Abstract: Magnetic random access memory (MRAM) has been considered as a promising memory technology because of its attractive properties such as non-volatility, fast access, zero standby leakage and high density. Although integrating MRAM with complementary metal-oxide-semiconductor (CMOS) logic may incur extra manufacturing cost because of the hybrid magnetic-CMOS fabrication process, it is feasible and cost-effective to fabricate MRAM and CMOS logic separately and then integrate them using 3D stacking. In this work, we first studied the MRAM properties and built an MRAM cache model in terms of performance, energy and area. Using this model, we evaluated the impact of stacking MRAM caches atop microprocessor cores and compared MRAM against its static random access memory (SRAM) and dynamic random access memory (DRAM) counterparts. Our simulation result shows that MRAM stacking can provide competitive instruction-percycle (IPC) performance with a large reduction in power consumption.
Introduction
Unlike traditional memory technologies that use electric charges as the information carrier, magnetic random access memory (MRAM) uses Magnetic Tunnel Junction (MTJ) as its binary storage. MRAM has been under development since the 1990s [1] . In the last several years, MRAM has been proposed and developed by different companies [2 -6] . MRAM has several desired properties such as nonvolatility, fast access, zero standby leakage and high density. Since the conventional toggle-mode MRAM suffers slow write speed and high write power consumption [7 -9] , a second-generation MRAM technique called spin-torque transfer MRAM (STT-RAM or SP-RAM) becomes the most popular design owing to its better scalability property, higher speed and lower power consumption [5, 6] . In this work, MRAM refers to STT-RAM without explicit explanations.

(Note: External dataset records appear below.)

Definition set_error_measurement (v : D) (s : main_vars) : main_vars :=
  {| main_mu := main_mu s; mu_naive_est := mu_naive_est s;
     myFilter := myFilter s; simulation_step := simulation_step s;
     error_measurement := v; error_naive := error_naive s;
     error_kf := error_kf s; z := z s |}.

Definition set_error_naive (v : D) (s : main_vars) : main_vars :=
  {| main_mu := main_mu s; mu_naive_est := mu_naive_est s;
     myFilter := myFilter s; simulation_step := simulation_step s;
     error_measurement := error_measurement s; error_naive := v;
     error_kf := error_kf s; z := z s |}.

Definition set_error_kf (v : D) (s : main_vars) : main_vars :=
  {| main_mu := main_mu s; mu_naive_est := mu_naive_est s;
     myFilter := myFilter s; simulation_step := simulation_step s;
     error_measurement := error_measurement s; error_naive := error_naive s;
     error_kf := v; z := z s |}.

Definition set_z (v : D) (s : main_vars) : main_vars :=
  {| main_mu := main_mu s; mu_naive_est := mu_naive_est s;
     myFilter := myFilter s; simulation_step := simulation_step s;
     error_measurement := error_measurement s; error_naive := error_naive s;
     error_kf := error_kf s; z := v |}.

(** A method call on the object [myFilter]. *)
Definition on_myFilter {A : Type} (m : stmt (kalman_filter_1d D) A)
  : stmt main_vars A :=
  fun s =>
    match m (myFilter s) with
    | Returned (a, f') => Returned (a, set_myFilter f' s)
    | Raised c => Raised c
    end.

(** One pass through the body of the [while] loop, steps 1 to 9 of the
    source.  [n_p] and [n_m] are the values drawn in this pass from
    [rnd_distribution_process_noise] and [rnd_distribution_measurement_noise].
    [VISUALIZATION] is [false], so step 8 is no code. *)
Definition loop_body (n_p n_m : D) : stmt main_vars unit :=
  let u := of_int 3 in
  modify (fun s => set_mu_naive_est (mu_naive_est s + u) s) ;;
  modify (fun s => set_main_mu (main_mu s + u + n_p) s) ;;
  modify (fun s => set_z (main_mu s + n_m) s) ;;
  on_myFilter (predict u) ;;
  z' <- gets z ;;
  on_myFilter (correct_by_measurement z') ;;
  N <- gets (fun s => of_int (simulation_step s)) ;;
  modify (fun s =>
    set_error_measurement
      ((error_measurement s * N + dabs (z s - main_mu s))
       / (N + of_int 1)) s) ;;
  modify (fun s =>
    set_error_naive
      ((error_naive s * N + dabs (mu_naive_est s - main_mu s))
       / (N + of_int 1)) s) ;;
  e <- on_myFilter get_current_state_estimate ;;
  modify (fun s =>
    set_error_kf
      ((error_kf s * N + dabs (e - main_mu s)) / (N + of_int 1)) s) ;;
  modify (fun s => set_simulation_step (simulation_step s + 1)%Z s).

(** [while (simulation_step<100000) { ... }], fed with the noise samples
    still to be drawn, one pair per pass; the loop stops when its guard
    fails, or here when the samples run out.  The guard keeps
    [simulation_step + 1] within [int]. *)
Fixpoint while_loop (noise : list (D * D)) : stmt main_vars unit :=
  match noise with
  | [] => ret tt
  | (n_p, n_m) :: noise' =>
      go <- gets (fun s => (simulation_step s <? 100000)%Z) ;;
      if go : bool
      then loop_body n_p n_m ;; while_loop noise'
      else ret tt
  end.

(** The states at the end of each pass, in order. *)
Fixpoint trace (noise : list (D * D)) (s : main_vars) : list main_vars :=
  match noise with
  | [] => []
  | (n_p, n_m) :: noise' =>
      if (simulation_step s <? 100000)%Z
      then match loop_body n_p n_m s with
           | Returned (_, s') => s' :: trace noise' s'
           | Raised _ => []
           end
      else []
  end.




(** The variables as [main] declares them before the loop: both position
    estimates start at [mu0], the step count and the three averages at
    zero. *)
Definition initial_vars (mu0 : D) (f : kalman_filter_1d D) : main_vars :=
  {| main_mu := mu0; mu_naive_est := mu0; myFilter := f;
     simulation_step := 0;
     error_measurement := of_int 0; error_naive := of_int 0;
     error_kf := of_int 0; z := of_int 0 |}.

(** The declarations of [main] before the loop, then the loop.  The literal
    [0.75] is [3/4]; the filter is built with [1.0*measurement_noise]. *)
Definition main (noise : list (D * D)) : outcome main_vars :=
  let mu0 := of_int 5 in
  let sigma0 := of_int 3 / of_int 4 in
  let process_noise0 := of_int 10 in
  let measurement_noise0 := of_int 10 in
  match kalman_filter_1d_new mu0 sigma0 process_noise0
          (of_int 1 * measurement_noise0) with
  | Returned f =>
      match while_loop noise (initial_vars mu0 f) with
      | Returned (_, s) => Returned s
      | Raised c => Raised c
      end
  | Raised c => Raised c
  end.

End Demo.

Arguments main_vars D : clear implicits.

(** ** Sequences of calls on a filter *)

Inductive call (D : Type) : Type :=
| Predict (u : D)
| Correct (z : D).

Arguments Predict {D} u.
Arguments Correct {D} z.

Definition do_call {D : Type} `{Double D} (c : call D)
  : stmt (kalman_filter_1d D) unit :=
  match c with
  | Predict u => predict u
  | Correct z => correct_by_measurement z
  end.

Fixpoint do_calls {D : Type} `{Double D} (cs : list (call D))
  : stmt (kalman_filter_1d D) unit :=
  match cs with
  | [] => ret tt
  | c :: cs' => bind (do_call c) (fun _ => do_calls cs')
  end.

(** ** [draw_gaussian] *)

Definition IMG_WIDTH : Z := 800.
Definition IMG_HEIGHT : Z := 800.

(** A pixel, and a call [line(image, Point(..), Point(..), col, 1, LINE_AA)]
    by its two end points. *)
Definition pixel : Type := (Z * Z)%type.
Definition segment : Type := (pixel * pixel)%type.

(** The locals the loop carries, and the calls of [line] made so far, in
    order. *)
Record pen : Type := {
  prev_draw_x : Z;
  prev_draw_y : Z;
  drawn : list segment
}.

(** [valid coords?], as the source negates it. *)
Definition off_image (draw_x draw_y : Z) : bool :=
  (draw_x <? 0)%Z || (draw_x >=? IMG_WIDTH)%Z
  || (draw_y <? 0)%Z || (draw_y >=? IMG_HEIGHT)%Z.

Section Draw.

(** [(int)y] for the abscissa [x]: the density of the Gaussian at [x],
    scaled by 5000 and cut to an [int].  It is computed with [sqrt], [exp]
    and [pow] of the C library and is an input here. *)
Variable height : Z -> Z.

(** The pixel the loop computes for [x].  The two [int] sums are taken in
    [Z]: they do not wrap for anchors and means anywhere near the image. *)
Definition draw_pixel (anchor_x anchor_y x : Z) : pixel :=
  ((anchor_x + x)%Z, (anchor_y - height x)%Z).

(** The body of the [for] loop for one [x]: skip a pixel off the image;
    remember the first pixel; from then on draw a line from the previous
    pixel and remember the new one. *)
Definition draw_step (anchor_x anchor_y : Z) (p : pen) (x : Z) : pen :=
  let draw_x := fst (draw_pixel anchor_x anchor_y x) in
  let draw_y := snd (draw_pixel anchor_x anchor_y x) in
  if off_image draw_x draw_y then p
  else if (prev_draw_x p =? -1)%Z && (prev_draw_y p =? -1)%Z then
    {| prev_draw_x := draw_x; prev_draw_y := draw_y; drawn := drawn p |}
  else
    {| prev_draw_x := draw_x; prev_draw_y := draw_y;
       drawn := drawn p
                ++ [((prev_draw_x p, prev_draw_y p), (draw_x, draw_y))] |}.

(** The values [x] takes: from [(int)mu - IMG_WIDTH] to
    [(int)mu + IMG_WIDTH], both included, in steps of one. *)
Definition abscissas (int_mu : Z) : list Z :=
  map (fun k => (int_mu - IMG_WIDTH + Z.of_nat k)%Z)
      (seq 0 (Z.to_nat (2 * IMG_WIDTH + 1))).

(** [draw_gaussian(anchor_x, anchor_y, mu, sigma, col)], with [int_mu] for
    [(int)mu]: the calls of [line] it makes. *)
Definition draw_gaussian (anchor_x anchor_y int_mu : Z) : list segment :=
  drawn (fold_left (draw_step anchor_x anchor_y) (abscissas int_mu)
           {| prev_draw_x := -1; prev_draw_y := -1; drawn := [] |}).

(** The pixels of the curve that fall on the image, in the order of [x]. *)
Definition on_image_pixels (anchor_x anchor_y : Z) (xs : list Z)
  : list pixel :=
  filter (fun q => negb (off_image (fst q) (snd q)))
         (map (draw_pixel anchor_x anchor_y) xs).

(** The range of [int]. *)
Definition in_int (n : Z) : bool :=
  (-2147483648 <=? n)%Z && (n <=? 2147483647)%Z.

(** The arguments and every [int] the loop computes lie in the range of
    [int]: the casts [(int)mu] and [(int)y], the two bounds of the loop and
    the two sums of each pass.  Outside it the source has no defined
    behaviour, and the sums below, taken in [Z], say nothing about it. *)
Definition int_sums_in_range (anchor_x anchor_y int_mu : Z) : bool :=
  in_int anchor_x && in_int anchor_y && in_int int_mu
  && in_int (int_mu - IMG_WIDTH) && in_int (int_mu + IMG_WIDTH)
  && forallb (fun x => in_int (height x)
                       && in_int (anchor_x + x)
                       && in_int (anchor_y - height x))
             (abscissas int_mu).

End Draw.

(** Each element of a list paired with the next one. *)
Fixpoint consecutive {A : Type} (l : list A) : list (A * A) :=
  match l with
  | a :: (b :: _) as l' => (a, b) :: consecutive l'
  | _ => []
  end.

Definition on_image (q : pixel) : Prop :=
  (0 <= fst q < IMG_WIDTH)%Z /\ (0 <= snd q < IMG_HEIGHT)%Z.

(** A pen that has seen a pixel holds a pixel of the image. *)
Definition pen_down (p : pen) : Prop :=
  on_image (prev_draw_x p, prev_draw_y p).

(** ** Vocabulary of the further properties *)

Definition is_predict {D : Type} (c : call D) : bool :=
  match c with
  | Predict _ => true
  | Correct _ => false
  end.

(** The calls one pass of the loop makes on [myFilter], read from the state
    [s1] at the end of the pass. *)
Definition pass_calls {D : Type} `{Double D} (s1 : main_vars D)
  : list (call D) :=
  [Predict (of_int 3); Correct (z s1)].

(** The calls the whole loop makes on [myFilter]. *)
Definition loop_calls {D : Type} `{Double D} (noise : list (D * D))
    (s : main_vars D) : list (call D) :=
  flat_map pass_calls (trace noise s).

The MRAM fabrication involves hybrid magnetic-CMOS processes (i.e. the MRAM process requires growing a magnetic layer between two metal layers), and so it may incur extra cost and additional fabrication complexity to integrate MRAM with conventional CMOS logic into a conventional 2D chip. Nevertheless, 3D integration [10] provides a feasible and cost-effective solution. Multiple active device layers can be stacked in a 3D chip with through-silicon-vias (TSVs). The separation of MRAM and CMOS chip fabrications makes it a cost-effective way of integrating MRAM memory resources into a CMOS logic chip.
While most of the recent MRAM research is focused on the MRAM fabrication process, MRAM device model [11, 12] , or MRAM chip design [2-5], the architectural-level benefits of using MRAM as a universal memory replacement for SRAM or DRAM are not well evaluated yet. Therefore the main objective of this work is to extend the MRAM research from circuit level to microarchitecture level. In this work, we first studied the MRAM cell properties on device and circuit levels. After extracting an abstraction of these properties, we enhanced a widely used cache simulator in the computer architecture community called CACTI [13] to be MRAM aware; we then compared MRAM caches with its SRAM and DRAM counterparts with regard to performance, energy and area; finally we explored several different 3D MRAM stacking options including extending L2 cache size, adding L3 cache hierarchy and directly using MRAM as the main memory.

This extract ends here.